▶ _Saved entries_
•••
(** [@ src/sana/app/search_operations.py SearchStepOperations.plan] *)
Definition plan_step (d : Db) : M S StepExecutionResult :=
  route ← lift step_json;
  found ← lift (runs_get_for_update (cx_tenant_id x) (cx_run_id x) d).2;
  match found with
  | None => raise (typed_error ErrorCategory_PERMANENT "run_not_found" "Search Run no longer exists")
  | Some run =>
      message ← lift (str_at route "message");
      context ← lift (model_context x);
      planning ← po_plan ports message (cx_deadline_at x) context;
      let mode := SearchRun_mode run in
      queries ← lift (compile sha256_utf8 default_planning_policy (ip_intent planning) mode 1 false []);
      query_payloads ← lift (traverse (query_dict planning) queries);
      actual ← lift (cost BudgetPhase_ROUTE_PLAN 0 0 0 (ip_llm_calls planning));
      step_result (plan_dict message mode planning query_payloads) actual
  end.

(** *** Discovery *)

(** A plan writes an integer or null; another value is refused here, where Python would pass it on. *)
Definition optional_int (v : json) : res (option Z) :=
  match v with JNull => Ok None | JInt n => Ok (Some n) | _ => Raise (TypeError "freshness_days") end.

(** [@ src/sana/app/search_operations.py SearchStepOperations.discovery_step@759-765] *)
Definition discovery_query (query : json) : res DiscoveryQuery :=
  key ← str_at query "key";
  text ← str_at query "text";
  locale ← str_at query "locale";
  days ← get_default query "freshness_days" JNull;
  days ← optional_int days;
  urls ← list_at query "direct_urls";
  DiscoveryQuery_new {| dq_key := key; dq_text := text; dq_locale := locale; dq_freshness_days := days;
                        dq_direct_urls := map to_str urls |}.

(** [@ src/sana/app/search_operations.py SearchStepOperations.discovery_step@783-806] *)
Definition hit_dict (query_id fact_id : json) (response : Discovery.ProviderResponse) (hit : SearchHit) : json :=
  obj [("id", juuid (uuid5 (cx_run_id x) (u "hit:" ++ pv_provider response ++ u ":" ++ pv_query_key response ++ u ":"
                                          ++ sh_canonical_url hit)));
       ("provider", JStr (sh_provider hit)); ("query_key", JStr (sh_query_key hit)); ("query_id", query_id);
       ("fact_id", fact_id); ("rank", JInt (sh_rank hit)); ("url", JStr (sh_url hit));
       ("canonical_url", JStr (sh_canonical_url hit)); ("title", JStr (sh_title hit)); ("snippet", JStr (sh_snippet hit));
       ("score", JFloat (sh_score hit));
       ("published_at", jopt (fun at_ => JStr (isoformat at_)) (sh_published_at hit))]%string.

(** The ids of the query are read for every hit, so only when there is one. *)
(** [@ src/sana/app/search_operations.py SearchStepOperations.discovery_step@770-810] *)
Definition response_dict (query : json) (response : Discovery.ProviderResponse) : res json :=
  hits ← traverse (fun hit => query_id ← subscript query "id"; fact_id ← subscript query "fact_id";
                              Ok (hit_dict query_id fact_id response hit)) (pv_hits response);
  let metrics := pv_metrics response in
  Ok (obj [("provider", JStr (pv_provider response)); ("query_key", JStr (pv_query_key response));
           ("metrics", obj [("elapsed_ms", JInt (pm_elapsed_ms metrics)); ("response_bytes", JInt (pm_response_bytes metrics));
                            ("raw_hit_count", JInt (pm_raw_hit_count metrics))]);
           ("error", typed_error_json (pv_error response)); ("hits", JList hits)]%string).

(** A plan or selection that must be an object. *)
Definition object_or (payload : json) (key : string) (error : exn) : res json :=
  r ← reference_at payload key;
  v ← get_json (cx_tenant_id x) r;
  if is_object v then Ok v else Raise error.

(** [@ src/sana/app/search_operations.py SearchStepOperations.discovery_step] *)
Definition discovery_step : M S StepExecutionResult :=
  payload ← lift step_json;
  raw_query ← lift (subscript payload "query");
  query ← lift (to_dict raw_query);
  plan ← lift (object_or payload "plan_ref" (typed_error ErrorCategory_CONTENT "discovery_plan_invalid"
                 "Discovery plan artifact must contain a JSON object"));
  mode ← lift (mode_of plan);
  now ← po_now ports;
  window ← lift (timedelta (match mode with SearchMode_FAST => float_of_Z 2 | SearchMode_RESEARCH => float_of_Z 8 end));
  provider_deadline ← lift (dt_min (cx_deadline_at x) (dt_add now window));
  names ← lift (providers ← get_default payload "providers" (jstrs (so_provider_names o)); map to_str <$> items providers);
  q ← lift (discovery_query query);
  responses ← po_discover ports (cx_tenant_id x) [q] names provider_deadline;
  serialized ← lift (traverse (response_dict query) responses);
  plan_ref ← lift (subscript payload "plan_ref");
  actual ← lift (cost BudgetPhase_DISCOVERY 1 (Z.of_nat (length (base.filter (fun n => n <> u "direct") names))) 0 0);
  step_result (obj [("schema", jstr "sana.discovery.v1"); ("plan_ref", plan_ref); ("query", query);
                    ("responses", JList serialized)]%string) actual.

(** *** Selection *)

(** A hit joins the candidate of its page: the facts add up, the better hit stays. *)
(** [@ src/sana/app/search_operations.py SearchStepOperations.select@852-868] *)
Definition merge_hit (candidates : list (pystr * Candidate)) (hit : json) : res (list (pystr * Candidate)) :=
  canonical ← str_at hit "canonical_url";
  fact_id ← str_at hit "fact_id";
  match dget canonical candidates with
  | None =>
      fields ← fields_of hit;
      Ok (dset canonical {| ca_fields := fields; ca_fact_ids := [fact_id] |} candidates)
  | Some previous =>
      let fact_ids := if bool_decide (fact_id ∈ ca_fact_ids previous) then ca_fact_ids previous
                      else ca_fact_ids previous ++ [fact_id] in
      score ← float_at hit "score";
      previous_score ← float_at (candidate_dict previous) "score";
      if flt previous_score score
      then fields ← fields_of hit; Ok (dset canonical {| ca_fields := fields; ca_fact_ids := fact_ids |} candidates)
      else Ok (dset canonical {| ca_fields := ca_fields previous; ca_fact_ids := fact_ids |} candidates)
  end.

Fixpoint merge_hits (candidates : list (pystr * Candidate)) (hits : list json) : res (list (pystr * Candidate)) :=
  match hits with
  | [] => Ok candidates
  | hit :: r => candidates ← merge_hit candidates hit; merge_hits candidates r
  end.

(** [@ src/sana/app/search_operations.py SearchStepOperations.select@848-868] *)
Fixpoint merge_responses (state : list (pystr * Candidate) * Z) (responses : list json)
    : res (list (pystr * Candidate) * Z) :=
  match responses with
  | [] => Ok state
  | response :: r =>
      error ← get_default response "error" JNull;
      let failures := match error with JNull => state.2 | _ => state.2 + 1 end in
      hits ← list_at response "hits";
      candidates ← merge_hits state.1 hits;
      merge_responses (candidates, failures) r
  end.

(** [@ src/sana/app/search_operations.py SearchStepOperations.select@841-868] *)
Fixpoint merge_discoveries (state : list (pystr * Candidate) * Z) (refs : list json)
    : res (list (pystr * Candidate) * Z) :=
  match refs with
  | [] => Ok state
  | raw_ref :: r =>
      d ← to_dict raw_ref;
      ref ← reference d;
      discovery ← get_json (cx_tenant_id x) ref;
      responses ← list_at discovery "responses";
      state ← merge_responses state responses;
      merge_discoveries state r
  end.

(** [@ src/sana/app/search_operations.py SearchStepOperations.select@826-875] *)
Definition selected_hits (payload : json) : res (list Candidate * Z) :=
  plan ← object_or payload "plan_ref" (typed_error ErrorCategory_CONTENT "selection_plan_invalid"
           "Selection plan artifact must contain a JSON object");
  mode ← mode_of plan;
  intent ← subscript plan "intent";
  entity ← str_at intent "entity";
  refs ← list_at payload "discovery_refs";
  merged ← merge_discoveries ([], 0) refs;
  selected ← select_ranked_hits default_authority entity mode (so_max_selected_hits o) (map snd merged.1);
  Ok (selected, merged.2).

(** [@ src/sana/app/search_operations.py SearchStepOperations.select] *)
Definition select_step : M S StepExecutionResult :=
  payload ← lift step_json;
  selected ← lift (selected_hits payload);
  plan_ref ← lift (subscript payload "plan_ref");
  actual ← lift (cost BudgetPhase_DISCOVERY 0 0 0 0);
  step_result (obj [("schema", jstr "sana.selection.v1"); ("plan_ref", plan_ref);
                    ("selected", JList (map candidate_dict selected.1)); ("provider_failures", JInt selected.2)]%string) actual.

(** *** Fetching *)

(** [@ src/sana/app/search_operations.py SearchStepOperations.fetch] *)
Definition fetch_step : M S StepExecutionResult :=
  payload ← lift step_json;
  raw_hit ← lift (subscript payload "hit");
  hit ← lift (to_dict raw_hit);
  plan ← lift (object_or payload "plan_ref" (TypeError "Fetch plan artifact must be a JSON object"));
  mode ← lift (mode_of plan);
  url ← lift (str_at hit "canonical_url");
  now ← po_now ports;
  deadline ← lift (bounded_fetch_deadline mode now (cx_deadline_at x));
  request ← lift (FetchRequest_new url deadline);
  fetched ← po_fetch ports request;
  if negb (bool_decide (fa_status fetched = FetchStatus_SUCCEEDED))
  then raise (match fa_error fetched with Some e => Typed e | None => AssertionError "fetched.error" end)
  else
    body_ref ← po_put_bytes ports (cx_tenant_id x) (cx_run_id x) (fa_body fetched);
    plan_ref ← lift (subscript payload "plan_ref");
    actual ← lift (cost BudgetPhase_FETCH_EXTRACT 0 0 1 0);
    step_result (obj [("schema", jstr "sana.fetch.v1"); ("plan_ref", plan_ref); ("hit", hit);
                      ("request_url", JStr (fa_request_url fetched)); ("final_url", JStr (fa_final_url fetched));
                      ("http_status", jopt JInt (fa_http_status fetched)); ("media_type", jopt JStr (fa_media_type fetched));
                      ("content_hash", jopt JStr (fa_content_hash fetched));
                      ("fetched_at", JStr (isoformat (fa_fetched_at fetched))); ("redirects", jstrs (fa_redirects fetched));
                      ("response_headers", JObj (fa_response_headers fetched)); ("body_ref", ref_dict body_ref)]%string) actual.
End Steps.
•••
▶ _What the exercise asks_
Retype only this portion of the data above: the line containing "JStr (pv_query_key response));", the line containing "query ← lift (to_dict raw_query);", and all lines between them, exactly.

▶ _Answer to the exercise_
  Ok (obj [("provider", JStr (pv_provider response)); ("query_key", JStr (pv_query_key response));
           ("metrics", obj [("elapsed_ms", JInt (pm_elapsed_ms metrics)); ("response_bytes", JInt (pm_response_bytes metrics));
                            ("raw_hit_count", JInt (pm_raw_hit_count metrics))]);
           ("error", typed_error_json (pv_error response)); ("hits", JList hits)]%string).

(** A plan or selection that must be an object. *)
Definition object_or (payload : json) (key : string) (error : exn) : res json :=
  r ← reference_at payload key;
  v ← get_json (cx_tenant_id x) r;
  if is_object v then Ok v else Raise error.

(** [@ src/sana/app/search_operations.py SearchStepOperations.discovery_step] *)
Definition discovery_step : M S StepExecutionResult :=
  payload ← lift step_json;
  raw_query ← lift (subscript payload "query");
  query ← lift (to_dict raw_query);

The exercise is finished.